Schlagstockeinsatz und Festnahmen
Im Laufe des Vormittags eskalierte die Situation. Eine Gruppe von Linksextremen attackierte vermeintlich rechte Blogger, die über den Parteitag berichten wollten. BILD-Reporter Schneider erlebte die Szene aus nächster Nähe: „Die Angreifer traten und schlugen minutenlang auf die Opfer ein. Es war eine extrem brutale Aktion.“
Die Polizei griff ein und setzte Schlagstöcke ein, um die Angreifer zurückzudrängen. Dabei wurden mehrere Personen festgenommen. Die Beamten bestätigten den Einsatz von Zwangsmitteln, betonten aber, dass dieser verhältnismäßig gewesen sei. Die genaue Zahl der Festnahmen und Verletzten stand zunächst nicht fest.
Politische Reaktionen
Die Ausschreitungen sorgten bundesweit für Empörung. Politiker aller demokratischen Parteien verurteilten die Gewalt. Hessens Innenminister, der sich ebenfalls zu den Protesten äußerte, warnte: „Gewalt und Rechtsbrüche sind undemokratisch.“ Er rief zu Besonnenheit auf und betonte das Recht auf friedlichen Protest.

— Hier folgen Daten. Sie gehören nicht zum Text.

(** * Further properties *)

(** ** Text: what the normalizer reads as true *)















(** A text that starts with a character that is neither white space nor a
    "T" or an "F" in either case maps to 0. *)
Lemma plain_start_zero (a : ascii) (s : string) :
  plain_start a = true →
  spec_boolean (PyStr.upper (PyStr.strip (String a s))) = 0.
Proof.
  unfold plain_start. intros [[Hsp HT]%andb_prop HF]%andb_prop.
  apply negb_true_iff in Hsp, HT, HF.
  assert (Hstrip : ∃ r, PyStr.strip (String a s) = String a r).
  { unfold PyStr.strip. simpl. rewrite Hsp. simpl.
    destruct (PyStr.rstrip s); [rewrite Hsp |]; eauto. }
  destruct Hstrip as [r ->]. simpl. unfold spec_boolean.
  rewrite decide_False.
  - by destruct (decide _).
  - intros [= H _]. rewrite H in HT. by vm_compute in HT.
Qed.

Lemma pretty_N_char_plain (x : N) : plain_start (pretty_N_char x) = true.
Proof. unfold pretty_N_char. by repeat case_match. Qed.

Lemma pretty_N_go_start (x : N) :
  ∀ s, (0 < x)%N →
    ∃ a r, pretty_N_go x s = String a r ∧ plain_start a = true.
Proof.
  induction (N.lt_wf_0 x) as [x _ IH]. intros s Hx.
  rewrite pretty_N_go_step by done.
  destruct (N.eq_0_gt_0_cases (x `div` 10)) as [Hdiv|Hdiv].
  - rewrite Hdiv, pretty_N_go_0. eexists _, _. split; [done |].
    apply pretty_N_char_plain.
  - apply IH; [by apply N.div_lt | done].
Qed.

(** The decimal text of an integer starts with a digit or a minus sign. *)
Lemma pretty_Z_start (z : Z) :
  ∃ a r, pretty z = String a r ∧ plain_start a = true.
Proof.
  destruct z as [|p|p].
  - by exists "0"%char, "".
  - change (pretty (Z.pos p)) with (pretty_N_go (N.pos p) "").
    by apply pretty_N_go_start.
  - by exists "-"%char, (pretty (N.pos p)).
Qed.

Lemma canonical_text_int (z : Z) : spec_boolean (canonical_text (VInt z)) = 0.
Proof.
  unfold canonical_text. simpl.
  destruct (pretty_Z_start z) as (a & r & -> & Ha). by apply plain_start_zero.
Qed.

(** ** The normalizer: cells by kind, and a second pass *)

(** X1. A second pass of [normalize_booleans] over its own result puts 0 in
    every row of the column: the integers 0 and 1 read "0" and "1", and
    neither is in the dict. *)
Theorem normalize_booleans_twice (w : world) (df : loc) (d : DataFrame)
    (column : string) :
  w_heap w !! df = Some d →
  column ∈ columns d →
  ∃ df1 w1 df2 w2 d2,
    normalize_booleans df column w = (inr df1, w1) ∧
    normalize_booleans df1 column w1 = (inr df2, w2) ∧
    w_heap w2 !! df2 = Some d2 ∧
    length (rows d2) = length (rows d) ∧
    ∀ i r2, rows d2 !! i = Some r2 → r2 !! column = Some (VInt 0).
Proof.
  intros Hdf Hin.
  eexists _, _, _, _, (normalized (normalized d column) column).
  split; [by apply normalize_booleans_run |].
  split; [apply normalize_booleans_run; [simpl; apply heap_snoc_lookup | done] |].
  split; [simpl; apply heap_snoc_lookup |].
  split; [simpl; by rewrite !length_fmap |].
  intros i r2. simpl. rewrite <- list_fmap_compose, list_lookup_fmap.
  destruct (rows d !! i) as [r|]; [| done]. simpl. intros [= <-].
  rewrite lookup_insert_eq. unfold cell at 1. rewrite lookup_insert_eq. simpl.
  by rewrite canonical_text_int.
Qed.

Die AfD selbst kritisierte die Polizei für ihr Vorgehen. Parteisprecher warfen den Beamten vor, nicht entschlossen genug gegen die Linksextremen vorgegangen zu sein. Die Polizei wies diese Kritik zurück und verwies auf die schwierige Lage.
Hintergrund: AfD-Bundesparteitag
Der AfD-Bundesparteitag in Erfurt stand im Zeichen von Richtungsstreitigkeiten und der Wahl einer neuen Parteiführung. Die Partei hatte sich für das thüringische Erfurt entschieden, um ein Zeichen in der politischen Mitte zu setzen. Doch die massiven Proteste überschatteten die Veranstaltung.
Bereits im Vorfeld hatten Gegner der AfD zu Blockaden und Demonstrationen aufgerufen. Die Polizei bereitete sich mit einem Großeinsatz auf die erwarteten Auseinandersetzungen vor. Trotz der Vorkehrungen kam es zu den gewaltsamen Szenen.
Die Ereignisse in Erfurt reihen sich ein in eine Serie von Protesten gegen die AfD. In den vergangenen Wochen hatten in mehreren deutschen Städten Zehntausende gegen Rechtsextremismus demonstriert. Dabei war es vereinzelt zu Gewalt gekommen, jedoch nicht in diesem Ausmaß.
Die Polizei kündigte an, die Ermittlungen zu den Ausschreitungen zu intensivieren und die Täter zur Rechenschaft zu ziehen. Die Politik appellierte an alle Seiten, die Gewalt zu beenden und den demokratischen Dialog zu suchen.